Historic Preservation Commission members recommend designation of particular sites, buildings or areas as historic landmarks or districts. Members study the proposals for landmark or historic district status and issue written reports and advisory recommendations. It is up to the Town Board to enact the legislation.
In email interview earlier with Patch, TD Bank regional president Chris Giamo explained the bank's side of the matter.
Q: What is the next step in the process?
We are working with the planning department as we
continue to move through the appropriate channels to bring a green LEED-
certified TD Bank to the Village. What this means is that we are building a green building that is energy efficient and better for the environment. TD Bank has been leader in becoming environmentally-friendly. We have already opened 15 LEED-certified stores in 2010 and one of our first ones was on Long Island.
Q: Why do we want to build a branch in a neighborhood that doesn't want us
there? It has been said that this area has too many banks. Does the town need another one?

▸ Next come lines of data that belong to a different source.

(** C1 (amended): for every language of the table and every key that is no
    property name inherited from Object.prototype, [t(key)] is the string
    registered for (lang, key) when it is present and non-empty, as every
    string of [ui] is; otherwise it is the string registered for
    (defaultLang, key) when present; and when the key is absent from both
    tables it is [undefined]: no error is raised. *)
Theorem useTranslations_two_tier :
  forall (u : tables) (lang : Lang) (key : string),
    ~ In key object_prototype_keys ->
    (forall s, own (table_of u lang) key = Some s -> s <> "" ->
               useTranslations_on u lang key = Str s) /\
    (forall d, (own (table_of u lang) key = None \/
                own (table_of u lang) key = Some "") ->
               own (table_of u defaultLang) key = Some d ->
               useTranslations_on u lang key = Str d) /\
    ((own (table_of u lang) key = None \/ own (table_of u lang) key = Some "") ->
     own (table_of u defaultLang) key = None ->
     useTranslations_on u lang key = Undefined) /\
    (forall s, own (table_of ui lang) key = Some s ->
               useTranslations lang key = Str s).
Proof.
  intros u lang key NP.
  assert (F : forall w, own (table_of w lang) key = None \/
                        own (table_of w lang) key = Some "" ->
                        truthy (get (table_of w lang) key) = false).
  { intros w [E|E].
    - now rewrite (get_absent _ _ E NP).
    - now rewrite (get_own _ _ _ E). }
  split; [|split; [|split]].
  - intros s E Hs. unfold useTranslations_on.
    rewrite (get_own _ _ _ E). apply logical_or_truthy. now apply truthy_Str.
  - intros d El Ed. unfold useTranslations_on.
    rewrite (logical_or_falsy _ _ (F u El)). now apply get_own.
  - intros El Ed. unfold useTranslations_on.
    rewrite (logical_or_falsy _ _ (F u El)). now apply get_absent.
  - intros s E. unfold useTranslations, useTranslations_on.
    rewrite (get_own _ _ _ E). apply logical_or_truthy. apply truthy_Str.
    exact (all_non_empty_own _ _ _ (ui_non_empty lang) E).
Qed.
(** X15.  The output directory of a fresh analysis object is the base
    path followed by [/output] when the base path is not empty and does
    not end with a slash, and the base path followed by [output]
    otherwise; the plots directory is its [plots] subdirectory.  A file
    name that does not start with a slash is placed directly in the
    output directory by [get_output_path] and in the plots directory by
    [get_plot_path] (for a base path without final slash:
    base[/output/]name and base[/output/plots/]name); a name that starts
    with a slash is returned as it is, outside these directories. *)
Theorem output_paths (cs : list string) (base filename : string) :
  (String.eqb base "" || ends_with_slash base = false ->
   output_dir (init cs base) = base +++ "/output") /\
  (String.eqb base "" || ends_with_slash base = true ->
   output_dir (init cs base) = base +++ "output") /\
  plots_dir (init cs base) = output_dir (init cs base) +++ "/plots" /\
  (String.prefix "/" filename = false ->
   get_output_path (init cs base) filename =
     output_dir (init cs base) +++ "/" +++ filename /\
   get_plot_path (init cs base) filename =
     output_dir (init cs base) +++ "/plots/" +++ filename) /\
  (String.prefix "/" filename = false ->
   String.eqb base "" || ends_with_slash base = false ->
   get_output_path (init cs base) filename =
     base +++ "/output/" +++ filename /\
   get_plot_path (init cs base) filename =
     base +++ "/output/plots/" +++ filename) /\
  (String.prefix "/" filename = true ->
   get_output_path (init cs base) filename = filename /\
   get_plot_path (init cs base) filename = filename).
Proof.
  assert (Hdir : (String.eqb base "" || ends_with_slash base = false ->
                  output_dir (init cs base) = base +++ "/output") /\
                 (String.eqb base "" || ends_with_slash base = true ->
                  output_dir (init cs base) = base +++ "output")).
  { cbn [init output_dir]. unfold path_join. cbn [String.prefix].
    destruct (String.eqb base "" || ends_with_slash base);
      split; intros H; try discriminate H; reflexivity. }
  assert (Hout : exists s, output_dir (init cs base) = s +++ "output").
  { destruct (String.eqb base "" || ends_with_slash base) eqn:E.
    - exists base. now apply Hdir.
    - exists (base +++ "/"). rewrite string_app_assoc. now apply Hdir. }
  destruct Hout as [s Hs].
  assert (Hplots : plots_dir (init cs base) =
                   output_dir (init cs base) +++ "/plots").
  { cbn [init output_dir plots_dir] in *. unfold path_join at 1.
    cbn [String.prefix]. rewrite Hs.
    rewrite nonempty_after_suffix by (simpl; lia).
    rewrite (no_slash_after_suffix s "output" "t") by (simpl; auto; lia).
    reflexivity. }
  assert (Hrelative :
            String.prefix "/" filename = false ->
            get_output_path (init cs base) filename =
              output_dir (init cs base) +++ "/" +++ filename /\
            get_plot_path (init cs base) filename =
              output_dir (init cs base) +++ "/plots/" +++ filename).
  { intros Hrel. unfold get_output_path, get_plot_path.
    rewrite Hplots. split.
    + unfold path_join at 1. rewrite Hrel, Hs.
      rewrite nonempty_after_suffix by (simpl; lia).
      rewrite (no_slash_after_suffix s "output" "t") by (simpl; auto; lia).
      reflexivity.
    + unfold path_join at 1. rewrite Hrel, Hs.
      rewrite string_app_assoc.
      rewrite nonempty_after_suffix by (simpl; lia).
      rewrite (no_slash_after_suffix s ("output" +++ "/plots") "s")
        by (simpl; auto; lia).
      now rewrite !string_app_assoc. }
  split; [apply Hdir|]. split; [apply Hdir|]. split; [exact Hplots|].
  split; [exact Hrelative|]. split.
  - intros Hrel Hbase. destruct (Hrelative Hrel) as [-> ->].
    rewrite (proj1 Hdir Hbase), !string_app_assoc. split; reflexivity.
  - intros Habs. unfold get_output_path, get_plot_path, path_join.
    now rewrite Habs.
Qed.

A. We have heard from many of our customers that they’d like us to have a presence in the downtown village area, and we believe we can have great success here. We have the longest banking hours in all the markets we serve and that is appealing to many people, so they can bank when and how they want, when they want too. We believe we have a different banking model and we can’t wait for people in the downtown area to experience our unparalled level of WOW! customer service. Once we open our store in a location we truly do become part of the fabric of the community.
Q: What should people know about this process?
We have been working on this project for more than two years. The State Office of Historic Preservation determined the site did not have historical significance. Since then, we have proceed to meet all the requirements to develop this site. We worked closely with all the necessary people on the look and feel of the design of the store to make sure our two-story building will fit with the character of the town. The traffic study showed that our proposed new store will reduce congestion and improve traffic in the area.
We also wanted to share with you some significant investment we have made
on Long Island:
- We have close to 50 stores on LI
- Created more than 1,000 quality jobs.
- Support the community through nearly $10 million in donations and sponsorships; support the community via volunteering and truly becoming part of the fabric of a community.
- Are a top SBA lender in NY.
- Are committed to the environment and developing green buildings.
Note: The location of Central School was corrected to indicate it is on Rt. 110 north of Jericho.